Narrator: Chris Genthree
Listen from:
Little Joe.
Once upon a time there lived a little boy named Joe. If you want to know his full name, it was Joseph Barnes. He lived when very young in a city in Ontario, but times were not prosperous, and the Barnes family decided to immigrate, as thousands of others were doing, to the great North West. In those days travelling to Manitoba was not what it is now, it was a long and difficult journey. Joe and his parents, the five younger children, and another family, even more numerous, started off together, and after a long and weary trip by train through the United States, they landed at a small town in Manitoba. Here each family bought ox, and yoking them together to a wagon, they made the best of their way across the wide prairie which lay before them.
I am sure many of the boys who read this story would have loved to accompany them. The sky was so blue, the air so clear, the short prairie grass so full of beautiful flowers! Then at dinner time there was the long rest while the patient oxen took their dinner off the sweet grass; and at night a bonfire must be, made, and the family camp around it.

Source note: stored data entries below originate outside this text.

(* ===== verification/KeyWrapSpec.v ===== *)
(** What key wrapping promises ([src/psa_key_wrap.c]): which key leaves the
    store and under which wrapping key, what an unwrapped key is, and that
    unwrapping undoes wrapping.

    [wrap_verdict] and [unwrap_verdict] are the answers of the two calls as
    functions of the table of keys; a success is as the verdict says whatever
    fails underneath, and when nothing fails every answer is.  The size of the
    output buffer reaches wolfCrypt as a [word32], and the verdict has that too:
    [wrap_size_wraps]. *)

From stdpp Require Import base decidable list gmap.
From Stdlib Require Import ZArith Lia.
From Stdlib Require Import Strings.Byte.
From S2P Require Import Prelude.
From S2P Require Import Values.
From S2P Require Import Engine.
From S2P Require Import KeyPolicy.
From S2P Require Import KeyFormat.
From S2P Require Import StoreIface.
From S2P Require Import Library.
From S2P Require Import KeyStore.
From S2P Require Import KeyStoreRules.
From S2P Require Import Operation.
From S2P Require Import ImportRules.
From S2P Require Import KeyStoreSpec.
From S2P Require Import KeyStoreCalls.
From S2P Require Import KeyStoreInv.
From S2P Require Import KeyReaders.
From S2P Require Import KeyWrap.

#[local] Open Scope Z_scope.

Section WrapSpec.
Context {C : Config} {E : WolfCryptErr} {EO : WolfCryptErrOk E} {K : WolfCryptKeys} {R : WolfCryptRng}.
Context {O : StoreOps} {L : StoreLaws O} {B : KeyBackend}.
Context {ROK : WolfCryptRngOk R} {BOK : KeyBackendOk}.
Context {W : WantKeyTypes} {KW : WolfCryptKeyWrap} {KWO : WolfCryptKeyWrapOk KW} {Op : Type}.

Implicit Types s : opstate O Op.
Implicit Types t : key_table.

(** * The wrapping key *)

Definition kek_verdict (usage alg : Z) (entry : option (psa_key_attributes_t * list byte))
: psa_status_t + list byte :=
match entry with
| None => inl PSA_ERROR_INVALID_HANDLE
| Some (a, kek) =>
    match wrapping_key_checks usage alg a with
    | PSA_SUCCESS => inr kek
    | e => inl e
    end
end.

Lemma kek_verdict_error usage alg entry : kek_verdict usage alg entry <> inl PSA_SUCCESS.
Proof. unfold kek_verdict. destruct entry as [[a d]|]; [|done]. by destruct (wrapping_key_checks _ _ _). Qed.

Lemma wp_load_wrapping_key wk usage alg (Q : psa_status_t + list byte -> opstate O Op -> Prop) s :
store_inv (op_lib s) ->
(forall r s', reads s s' ->
   (forall kek, r = inr kek -> kek_verdict usage alg (table (op_lib s) wk) = inr kek) ->
   r <> inl PSA_SUCCESS ->
   (ready s -> valid_id wk -> r = kek_verdict usage alg (table (op_lib s) wk)) -> Q r s') ->
wp (lib (load_wrapping_key wk usage alg)) Q s.
Proof.
intros Hi HQ. apply wp_lib. unfold load_wrapping_key. wp_seq. apply wp_lookup_key; [done|].
intros st a d k Hs Hcase. wp_seq. apply HQ; [by apply reads_lib|..].
- intros kek. destruct Hcase as [(-> & a0 & d0 & -> & -> & ->)|(Hne & _)]; [|by destruct st].
  simpl. by destruct (wrapping_key_checks usage alg a0).
- destruct Hcase as [(-> & a0 & d0 & _ & -> & ->)|(Hne & _)]; [|by destruct st].
  simpl. by destruct (wrapping_key_checks usage alg a0).
- intros [_ Hse] Hid. destruct Hcase as [(-> & a0 & d0 & -> & -> & ->)|(_ & _ & Hg)]; [done|].
  destruct (Hg Hse Hid) as [-> ->]. done.
Qed.

(** A key that passes the checks is an AES key of a size that AES has. *)
Lemma kek_is_aes k wk usage alg kek :
store_inv k -> kek_verdict usage alg (table k wk) = inr kek ->
aes_key_size kek /\ word32_buf kek = kek /\
exists a, table k wk = Some (a, kek) /\ attr_type a = PSA_KEY_TYPE_AES /\
  Z.land (psa_get_key_usage_flags a) usage <> 0 /\ wolfpsa_key_permits_alg a alg = true.
Proof.
intros Hi. unfold kek_verdict. destruct (table k wk) as [[a d]|] eqn:Ht; [|done].
unfold wrapping_key_checks.
destruct (Z.eqb_spec (attr_type a) PSA_KEY_TYPE_AES) as [Hty|]; [|done].
destruct (Z.eqb_spec (Z.land (psa_get_key_usage_flags a) usage) 0); [done|].
destruct (wolfpsa_key_permits_alg a alg) eqn:Hp; [|done]. intros [= <-]. simpl.
pose proof (table_length _ _ _ _ Hi Ht) as Hlen.
destruct (table_good _ _ _ _ Hi Ht) as [Hv _]. pose proof (vk_key _ _ Hv) as Hwf.
unfold well_formed_key in Hwf. rewrite Hty in Hwf.
change (key_class PSA_KEY_TYPE_AES) with CkAes in Hwf. cbv iota in Hwf.
split_and!; [unfold aes_key_size; lia|by apply fits_int; lia|by exists a].
Qed.

(** * Wrapping *)

(** The answer of [psa_wrap_key].  wolfCrypt is given the size modulo 2^32: a buffer
  of 4 GiB and a little more may be too small for it, which is then its error
  and not [PSA_ERROR_BUFFER_TOO_SMALL]. *)
Definition wrap_verdict t (wk alg key size : Z) : psa_status_t * list byte :=
match key_wrap_check_alg alg with
| PSA_SUCCESS =>
    if negb HAVE_AES_KEYWRAP then (PSA_ERROR_NOT_SUPPORTED, [])
    else
      match kek_verdict PSA_KEY_USAGE_WRAP alg (t wk), t key with
      | inl e, _ => (e, [])
      | inr _, None => (PSA_ERROR_INVALID_HANDLE, [])
      | inr kek, Some (a, plain) =>
          match export_verdict a plain (wrap_plain_max a) with
          | (PSA_SUCCESS, _) =>
              if (zlen plain <? 16) || negb (zlen plain mod 8 =? 0)
              then (PSA_ERROR_INVALID_ARGUMENT, [])
              else if size <? zlen plain + 8 then (PSA_ERROR_BUFFER_TOO_SMALL, [])
              else if to_u32 size <? zlen plain + 8
              then (wc_error_to_psa_status (wc_AesKeyWrap kek plain (to_u32 size)).1, [])
              else (PSA_SUCCESS, aes_kw kek plain)
          | (e, _) => (e, [])
          end
      end
| e => (e, [])
end.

Sometimes they came to a creek, hard to ford, and everything must be taken out of the wagon, and carried across; so, as you may think, it was a slow journey. But evert slow journeys come to an end, and in due time Mr. Barnes and his family, and Mr. Forbes and his family reached their new home. It was a lovely spot. The prairie was not perfectly flat, as it had been when they first set out, but in gently rolling hills and valleys, with now and then a pretty, murmuring brook, and a large wood formed a good background to the scene.
Not many years before, those woods and that peaceful prairie had been the hunting ground of the wild Indian. There he had pitched his little Wigwam, and there he had shot the deer and fox, the wolf and the rabbit. He had wandered from place to place, and as he left each camping ground, he planted in the earth a stick, and tied to it was a rag, or small piece of skin. Joe and his companions often came upon these mementoes of the past, and much they wondered what they meant, but they soon found out that the Indian feared to leave a place without making an offering, be it ever so small, to the “Great Spirit.” Poor benighted heathen, how dark are their minds, how little do they know that the great God whose favor they seek to obtain is looking upon them with love and pity, He is not desiring to get presents from them, but has Himself given for their sakes the greatest of all gifts, His only and well-beloved Son. Dear children, living in a so-called Christian country, do von know this, and do you believe it?